The task -
In the entries that follow, find the line containing "content with that hash. *)"; from there, copy every line exactly through the line containing "py.Return (known, self)".

════════════════════

(** C5: a mention whose body holds a [:] is cut at the first one into
    namespace and name; the answer is the registered bundle's
    [resolve_context_path(name)], or [None] when the namespace is not
    registered, and it is the same on every file system: nothing is
    looked up on disk. *)
Theorem resolve_namespace_mention self fs mention_body :
  py.contains ":" mention_body = true ->
  exists namespace name,
    mention_body = namespace +:+ ":" +:+ name
    /\ py.contains ":" namespace = false
    /\ resolve self fs (String "@" mention_body)
       = py.Return (match bundles self !! namespace with
                    | Some bundle => resolve_context_path bundle name
                    | None => None
                    end)
    /\ forall fs', resolve self fs' (String "@" mention_body)
                   = resolve self fs (String "@" mention_body).
Proof.
  intros Hcolon.
  destruct (split1_first _ _ Hcolon) as (namespace & name & Hsplit & Hbody & Hns).
  exists namespace, name. split; [done|]. split; [done|].
  assert (Hres : forall fs0, resolve self fs0 (String "@" mention_body)
            = py.Return (match bundles self !! namespace with
                         | Some bundle => resolve_context_path bundle name
                         | None => None
                         end)).
  { intros fs0. unfold resolve. simpl. rewrite Hcolon, Hsplit.
    by destruct (bundles self !! namespace). }
  split; [apply Hres|]. intros fs'. by rewrite !Hres.
Qed.

Lemma resolve_namespace_mention_witness :
  exists namespace name,
    "ghost:notes" = namespace +:+ ":" +:+ name
    /\ py.contains ":" namespace = false
    /\ resolve sample_resolver sample.repo_fs "@ghost:notes"
       = py.Return (match bundles sample_resolver !! namespace with
                    | Some bundle => resolve_context_path bundle name
                    | None => None
                    end)
    /\ forall fs', resolve sample_resolver fs' "@ghost:notes"
                   = resolve sample_resolver sample.repo_fs "@ghost:notes".
Proof.
  apply (resolve_namespace_mention sample_resolver sample.repo_fs "ghost:notes").
  reflexivity.
Defined.

Example resolve_registered_namespace :
  resolve sample_resolver sample.repo_fs "@foundation:shared"
  = py.Return (Some (of_str "/bundles/foundation/context/shared.md")).
Proof. vm_compute. reflexivity. Qed.

(** The file [ghost:notes] exists in the working directory and is not
    looked at. *)
Example resolve_unregistered_namespace :
  path_exists sample.repo_fs (truediv (cwd sample.repo_fs) "ghost:notes") = true
  /\ resolve sample_resolver sample.repo_fs "@ghost:notes" = py.Return None.
Proof. vm_compute. by split. Qed.

(** A colon-free body that does not start with [~]: the exact path in
    the working directory, then the same with [.md], then [None]; no
    exception. *)
Lemma resolve_cwd_mention self fs mention_body :
  py.contains ":" mention_body = false ->
  py.startswith "~" mention_body = false ->
  resolve self fs (String "@" mention_body)
  = py.Return
      (if path_exists fs (truediv (cwd fs) mention_body)
       then Some (truediv (cwd fs) mention_body)
       else if path_exists fs (truediv (cwd fs) (mention_body +:+ ".md"))
            then Some (truediv (cwd fs) (mention_body +:+ ".md"))
            else None).
Proof.
  intros Hcolon Htilde. unfold resolve, candidates.
  change (py.startswith "@" (String "@" mention_body)) with true.
  change (py.tail (String "@" mention_body)) with mention_body.
  rewrite Hcolon, Htilde. simpl.
  destruct (path_exists fs (truediv (cwd fs) mention_body)); [done|].
  by destruct (path_exists fs (truediv (cwd fs) (mention_body +:+ ".md"))).
Qed.

(** The mention fallback of the specification: [@notes] with only
    [notes.md] on disk. *)
Example resolve_notes_fallback :
  path_exists sample.repo_fs (truediv (cwd sample.repo_fs) "notes") = false
  /\ resolve sample_resolver sample.repo_fs "@notes"
     = py.Return (Some (of_str "/work/notes.md")).
Proof. vm_compute. by split. Qed.

(** C6, at the mention [@~]: the exact candidate, the caller's home
    directory [/root], exists, yet [resolve] raises [RuntimeError],
    because the [.md] candidate [~.md] is expanded (as the home of a user
    named [.md]) before either candidate is looked up.  The same happens
    for [@~ghost/notes], whose user is unknown. *)
Theorem resolve_home_mention_raises :
  py.contains ":" "~" = false
  /\ expanduser sample.repo_fs (of_str "~") = py.Return (of_str "/root")
  /\ path_exists sample.repo_fs (of_str "/root") = true
  /\ resolve sample_resolver sample.repo_fs "@~"
     = py.Raise (py.RuntimeError "Could not determine home directory.")
  /\ resolve sample_resolver sample.repo_fs "@~ghost/notes"
     = py.Raise (py.RuntimeError "Could not determine home directory.").
Proof. vm_compute. repeat split; reflexivity. Qed.

End mention_resolver_facts.

(** ** The bundle registry *)

Section registry_facts.
Import registry.







(** A state that names the removed bundle on its own side only is
    cleaned as well. *)
Example unregister_one_sided :
  match unregister "gone-soon" cases.one_sided with
  | py.Return (answer, reg') =>
      (answer, reg' !! "gone-soon",
       includes <$> reg' !! "x", included_by <$> reg' !! "x")
      = (true, None, Some [], Some [])
  | py.Raise _ => False
  end.
Proof. vm_compute. reflexivity. Qed.

(** The two clean-up tests of [TestUnregister], and the partial one. *)
Example unregister_parent_family :
  match unregister "parent" family with
  | py.Return (answer, reg') =>
      (answer, reg' !! "parent",
       included_by <$> reg' !! "child-a", included_by <$> reg' !! "child-b",
       included_by <$> reg' !! "stray", includes <$> reg' !! "top")
      = (true, None, Some [], Some ["top"], Some [], Some ["child-b"])
  | py.Raise _ => False
  end.
Proof. vm_compute. reflexivity. Qed.

End registry_facts.

(* ===================================================================== *)
(** * Further properties                                                  *)
(* ===================================================================== *)

(** ** sources/file.py: where the source root falls *)

Section source_root_facts.
Import file_source.


Lemma of_str_dot_slash s :
  py.startswith "/" s = false -> of_str (String "." (String "/" s)) = of_str s.
Proof.
  intros Hrel. unfold of_str. by rewrite (startswith_slash _ Hrel).
Qed.







(** X4: on a handler built without a base path (so that the base is the
    working directory), a relative path string and the same string with
    [./] put in front resolve to the same result. *)
Theorem resolve_dot_slash_on_default_base fs parsed parsed' cache_dir :
  is_absolute (cwd fs) = true ->
  py.startswith "/" (path parsed) = false ->
  path parsed' = String "." (String "/" (path parsed)) ->
  subpath parsed' = subpath parsed ->
  resolve (init fs None) fs parsed' cache_dir
  = resolve (init fs None) fs parsed cache_dir.
Proof.
  intros Hcwd Hrel Hpath Hsub.
  assert (Hrp : resolved_path (init fs None) fs parsed'
                = resolved_path (init fs None) fs parsed).
  { unfold resolved_path. rewrite Hpath.
    change (py.startswith "./" (String "." (String "/" (path parsed)))) with true.
    rewrite orb_true_l. unfold truediv. rewrite (of_str_dot_slash _ Hrel).
    destruct (py.startswith "./" (path parsed) || py.startswith "../" (path parsed));
      [done|].
    unfold pathlib.resolve, absolute. simpl cwd.
    assert (root (of_str (path parsed)) = Rel) as Hr.
    { unfold of_str. simpl. by apply startswith_slash. }
    unfold is_absolute at 2. rewrite Hr.
    unfold is_absolute, joinpath. rewrite Hr. simpl.
    unfold is_absolute in Hcwd. by destruct (root (cwd fs)). }
  unfold resolve, apply_subpath. by rewrite Hrp, Hsub.
Qed.

Lemma resolve_dot_slash_on_default_base_witness :
  resolve (init sample.repo_fs None) sample.repo_fs (sample.uri "./notes.md" None)
    (of_str "/tmp/t/home/cache")
  = resolve (init sample.repo_fs None) sample.repo_fs (sample.uri "notes.md" None)
      (of_str "/tmp/t/home/cache").
Proof.
  apply (resolve_dot_slash_on_default_base sample.repo_fs
           (sample.uri "notes.md" None) (sample.uri "./notes.md" None)
           (of_str "/tmp/t/home/cache")); reflexivity.
Defined.

End source_root_facts.

(** ** mentions/deduplicator.py: hashes, answers and growth *)

Section deduplicator_more.
Import deduplicator dedup_runs.

Local Abbreviation hash := hashlib.sha256_hexdigest.

Lemma first_seen_app_prefix {A : Type} `{EqDecision A} (l1 l2 : list A) :
  first_seen l1 `prefix_of` first_seen (l1 ++ l2).
Proof.
  induction l2 as [|x l2 IH] using rev_ind.
  - by rewrite app_nil_r.
  - rewrite app_assoc, first_seen_snoc. case_bool_decide; [done|].
    by apply prefix_app_r.
Qed.

Lemma paths_of_app h (calls1 calls2 : list (Path * string)) :
  paths_of h (calls1 ++ calls2) = paths_of h calls1 ++ paths_of h calls2.
Proof. unfold paths_of. by rewrite List.filter_app, fmap_app. Qed.

Lemma unique_files_of_tracked calls self :
  tracks calls self ->
  exists files,
    get_unique_files self = py.Return (files, self)
    /\ content_hash <$> files = dict.keys (_content_by_hash self).
Proof.
  intros Ht.
  destruct (collect_items self (_content_by_hash self)) as (files & Hcol & Hhs & _).
  { intros h c Hin. rewrite (tracked_paths calls self h Ht); [by eexists|].
    apply contains_keys. apply list_elem_of_fmap. by exists (h, c). }
  exists files. split; [|done]. unfold get_unique_files. by rewrite Hcol.
Qed.

(** X5: after any calls, [get_known_hashes] is the set of the hashes of
    the files [get_unique_files] returns, with as many elements as there
    are files, and it holds a hash exactly when some call supplied
    content with that hash. *)
Theorem known_hashes_are_unique_files calls :
  exists self files known,
    add_files init calls = py.Return self
    /\ get_unique_files self = py.Return (files, self)
    /\ get_known_hashes self = py.Return (known, self)
    /\ known = list_to_set (content_hash <$> files)
    /\ size known = length files
    /\ forall h, h ∈ known <-> exists p c, (p, c) ∈ calls /\ hash c = h.
Proof.
  destruct (add_files_init calls) as (self & Hrun & Ht).
  destruct (unique_files_of_tracked _ _ Ht) as (files & Hfiles & Hhs).
  exists self, files, (list_to_set (dict.keys (_content_by_hash self))).
  split; [done|]. split; [done|]. split; [done|]. split; [by rewrite Hhs|].
  pose proof (tracks_hashes _ _ Ht) as Hk. split.
  - rewrite size_list_to_set by (rewrite Hk; apply NoDup_first_seen).
    by rewrite <- Hhs, length_fmap.
  - intros h. rewrite elem_of_list_to_set, Hk, elem_of_first_seen, list_elem_of_fmap.
    split.
    + intros (c & -> & Hin). apply list_elem_of_fmap in Hin as ([p c0] & -> & Hin).
      by exists p, c0.
    + intros (p & c & Hin & <-). exists c. split; [done|].
      apply list_elem_of_fmap. by exists (p, c).
Qed.

(** X6: on a deduplicator reached by any calls, [add_file(p, c)] answers
    the opposite of what [is_seen(c)] answered just before, and
    [is_seen(c)] answers [True] from then on. *)
Theorem add_file_answers_not_seen calls p c :
  exists self seen self',
    add_files init calls = py.Return self
    /\ is_seen self c = py.Return (seen, self)
    /\ add_file self p c = py.Return (negb seen, self')
    /\ is_seen self' c = py.Return (true, self').
Proof.
  destruct (add_files_init calls) as (self & Hrun & Ht).
  destruct (add_file_step _ _ p c Ht) as (self' & Hadd & Ht').
  exists self, (dict.contains (hash c) (_content_by_hash self)), self'.
  split; [done|]. split; [done|]. split; [done|].
  unfold is_seen. do 2 f_equal. apply contains_keys.
  rewrite (tracks_hashes _ _ Ht'), elem_of_first_seen, snoc_hashes.
  apply elem_of_app. right. by left.
Qed.

(** [add_file] never replaces the content stored under a hash. *)
Lemma add_file_keeps_content calls self p c b self' h c0 :
  tracks calls self ->
  add_file self p c = py.Return (b, self') ->
  dict.get h (_content_by_hash self) = Some c0 ->
  dict.get h (_content_by_hash self') = Some c0.
Proof.
  intros Ht. unfold add_file, dict.getitem.
  destruct (dict.contains (hash c) (_content_by_hash self)) eqn:Hseen; simpl.
  - rewrite (tracked_paths _ _ _ Ht Hseen). simpl.
    case_bool_decide; simpl; intros Heq; injection Heq as <- <-; done.
  - intros Heq Hget. injection Heq as <- <-. simpl.
    rewrite get_setitem_ne; [done|]. intros <-.
    unfold dict.contains in Hseen. by rewrite Hget in Hseen.
Qed.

════════════════════

Task output -
    content with that hash. *)
Theorem known_hashes_are_unique_files calls :
  exists self files known,
    add_files init calls = py.Return self
    /\ get_unique_files self = py.Return (files, self)
    /\ get_known_hashes self = py.Return (known, self)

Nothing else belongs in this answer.